Hezbollah, in Lebanon, has been forecasted to act in-sync with Hamas to support their axis-of-resistance teammate, according to some analysts. Hezbollah is not likely to open up a second front in northern Israel for three reasons. First, Hezbollah is deeply involved within the Syrian conflict dedicating part of its resources to support Bashar al-Assad.Second, the political situation in Lebanon is very tense and Hezbollah's priority is to secure its dominance as a political and military power in Lebanon. Third, Hezbollah is happy with the current military equation with Israel where it has deterred Israel from invading Lebanon by making it painful enough to prevent Israel from doing so, and it keeping itself as a defensive force and not an offensive one. All these reasons will prevent Hezbollah from entering this conflict.

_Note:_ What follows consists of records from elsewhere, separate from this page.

Lemma keeps_provenance fragments ordering plan flat :
  keeps fragments ordering plan flat → provenance_ok plan.
Proof.
  intros Hkeep. split.
  - destruct (flatten_fragments_inv _ _ (keep_flat _ _ _ _ Hkeep)) as (ids & _ & Hnum & _ & _).
    apply NoDup_alt. intros i j k. rewrite !list_lookup_fmap.
    destruct (plan.(ExecutionPlan.actions) !! i) as [a|] eqn:Hi; [|done].
    destruct (plan.(ExecutionPlan.actions) !! j) as [a'|] eqn:Hj; [|done]. intros [= <-] [= Hf Hl].
    destruct (keeps_entry _ _ _ _ _ _ Hkeep Hi) as ([[fi f] e] & He & [= _ _ Hfi Hli _]).
    destruct (keeps_entry _ _ _ _ _ _ Hkeep Hj) as ([[fj g] e'] & He' & [= _ _ Hfj Hlj _]).
    cbn in *. assert (ids !! (fi, e.(FragmentAction.id)) = Some i) as H1.
    { apply (num_lookup _ _ Hnum). by rewrite list_lookup_fmap, He. }
    assert (ids !! (fi, e.(FragmentAction.id)) = Some j) as H2; [|congruence].
    apply (num_lookup _ _ Hnum). rewrite list_lookup_fmap, He'. unfold entry_key. simpl. congruence.
  - intros a a' [i Hi]%list_elem_of_lookup [j Hj]%list_elem_of_lookup Hf.
    destruct (keeps_entry _ _ _ _ _ _ Hkeep Hi) as ([[fi f] e] & He & [= _ _ Hfi _ Hoi]).
    destruct (keeps_entry _ _ _ _ _ _ Hkeep Hj) as ([[fj g] e'] & He' & [= _ _ Hfj _ Hoj]).
    apply list_elem_of_lookup_2, flat_entry_fragment in He, He'. cbn in *. congruence.
Qed.

(** ** Builds *)

Section build.
Context (json : Serializers) (baseline : HistoricalBaseline) (draft : PlanDraft).

Local Abbreviation snapshot := baseline.(HistoricalBaseline.snapshot).
Local Abbreviation capacity := baseline.(HistoricalBaseline.capacity_evidence).
Local Abbreviation intents_of := (omap operation_intent draft.(PlanDraft.operations)).

Record preview_sound preview : Prop := {
  ps_draft : draft_wf baseline draft;
  ps_composed : composed snapshot capacity preview.(PlanPreview.plan);
  ps_analysis : analyse_plan json snapshot preview.(PlanPreview.plan) intents_of capacity
    draft.(PlanDraft.protected_scope) = Ok preview.(PlanPreview.report);
  ps_owners : Forall2 (λ op m, m.(OperationActions.operation) = op.(PlanOperation.id) ∧
      ∃ actions, owned_actions preview.(PlanPreview.plan) m actions ∧
        recipe_covered op (PlannedAction.operation <$> actions) = true)
    draft.(PlanDraft.operations) preview.(PlanPreview.source_map);
  ps_partition : preview.(PlanPreview.source_map) ≫= OperationActions.actions =
    seq 0 (length preview.(PlanPreview.plan).(ExecutionPlan.actions));
  ps_order i j m m' a b : i < j →
    preview.(PlanPreview.source_map) !! i = Some m → preview.(PlanPreview.source_map) !! j = Some m' →
    a ∈ m.(OperationActions.actions) → b ∈ m'.(OperationActions.actions) →
    tc (edge (action_edges preview.(PlanPreview.plan).(ExecutionPlan.dependencies))) a b;
  ps_coverage : preview.(PlanPreview.request_coverage) = covered_by <$> draft.(PlanDraft.operations);
  ps_intents : forallb IntentCoverage.covered
    preview.(PlanPreview.report).(SimulationReport.intent_coverage) = true;
  ps_goal : preview.(PlanPreview.report).(SimulationReport.goal_checks) = [];
  ps_quiet : preview.(PlanPreview.diagnostics) = [];
  ps_provenance : provenance_ok preview.(PlanPreview.plan) }.

Lemma owned_keys ids i op f m x :
  owns ids (i, (op, f)) m → x ∈ m.(OperationActions.actions) →
  ∃ l, l ∈ local_ids f ∧ ids !! (i, l) = Some x.
Proof.
  intros (_ & _ & Hm) [k Hk]%list_elem_of_lookup. cbn [fst snd] in Hm.
  destruct (Forall2_lookup_r _ _ _ _ _ Hm Hk) as (a & Ha & Hx). exists a.(FragmentAction.id).
  split; [|done]. apply list_elem_of_fmap_2. by eapply list_elem_of_lookup_2.
Qed.

Lemma build_fragments_ok fragments intents ids source_map plan flat :
  draft_wf baseline draft → lowered_all draft.(PlanDraft.operations) intents fragments →
  fragment_action_ids fragments = Ok ids →
  Forall2 (owns ids) (enumerate (zip draft.(PlanDraft.operations) fragments)) source_map →
  keeps fragments (request_ordering fragments) plan flat → composed snapshot capacity plan →
  validate_protected_scope draft.(PlanDraft.protected_scope) = Ok tt →
  ∃ analysis, analyse_plan json snapshot plan intents capacity draft.(PlanDraft.protected_scope) =
      Ok analysis ∧
    preview_sound (PlanPreview.mk plan analysis source_map
      (covered_by <$> draft.(PlanDraft.operations)) []).
Proof.
  intros Hwf Hall Hids Hown Hkeep Hc Hs.
  assert (∀ a i, a ∈ plan.(ExecutionPlan.actions) → a.(PlannedAction.origin) = FragmentOrigin.Intent i →
     i < length intents) as Hor.
  { intros a i Ha Hai.
    apply list_elem_of_lookup in Ha as [k Hk].
    destruct (keeps_entry _ _ _ _ _ _ Hkeep Hk) as ([[fi f] e] & He & [= _ _ _ _ Hor]).
    apply list_elem_of_lookup_2, flat_entry_fragment in He. cbn in Hor.
    apply (la_origin _ _ _ Hall f); [by eapply list_elem_of_lookup_2|congruence]. }
  destruct (analyse_composed json _ _ _ intents plan Hc Hor Hs) as (an & order & ordered & Han & Hin & Hg & Hi).
  exists an. split; [done|]. rewrite (la_intents _ _ _ Hall) in Han.
  split; cbn [PlanPreview.plan PlanPreview.report PlanPreview.source_map PlanPreview.request_coverage
    PlanPreview.diagnostics]; try done.
  - apply Forall2_same_length_lookup. split; [by rewrite (owner_length _ _ _ _ _ Hall Hown)|].
    intros i op m Hop Hm.
    apply (owner_lookup _ _ _ _ _ Hall Hown) in Hm as (op' & f & Hop' & Hf & Hlow & _ & Ho).
    assert (op' = op) as -> by congruence. split; [apply Ho|].
    destruct (owned_operations _ _ _ _ _ _ _ _ _ Hkeep Hids Hf Ho) as (actions & Ha & Hops & _).
    exists actions. by rewrite Hops, (lo_recipe _ _ Hlow).
  - rewrite (owned_partition _ _ _ _ _ Hall Hids Hown). f_equal.
    destruct (flatten_fragments_inv _ _ (keep_flat _ _ _ _ Hkeep)) as (_ & _ & _ & Hflat & _).
    rewrite <-(length_fmap draft_of), (keep_actions _ _ _ _ Hkeep), Hflat. by rewrite length_imap.
  - intros i j m m' a b Hij Hm Hm' Ha Hb.
    apply (owner_lookup _ _ _ _ _ Hall Hown) in Hm as (op & f & _ & Hf & _ & _ & Ho).
    apply (owner_lookup _ _ _ _ _ Hall Hown) in Hm' as (op' & f' & _ & Hf' & _ & _ & Ho').
    destruct (owned_keys _ _ _ _ _ _ Ho Ha) as (l & Hl & Hla).
    destruct (owned_keys _ _ _ _ _ _ Ho' Hb) as (l' & Hl' & Hlb).
    by eapply (fragments_in_order _ _ _ _ Hall Hids _ _ Hkeep i j f f').
  - rewrite Hi. by eapply intents_covered.
  - by eapply keeps_provenance.
Qed.

(** A build returns a sound preview or a reported error that is not internal. *)
Definition external_build (e : DraftBuildError) : Prop := is_internal e = false.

While the Palestinian people in Gaza are not likely to get any outside help from their Arab neighbors or the so-called international community, they certainly have a strong Islamic sentiments backing them up within the Muslim public. The Arab regimes have stood silent against the Israeli aggression and the Western world backed Israel unequivocally. If the Arab Spring has not altered the balance of power within the Middle East up until now, its resonance will definitely shape the region for decades to come.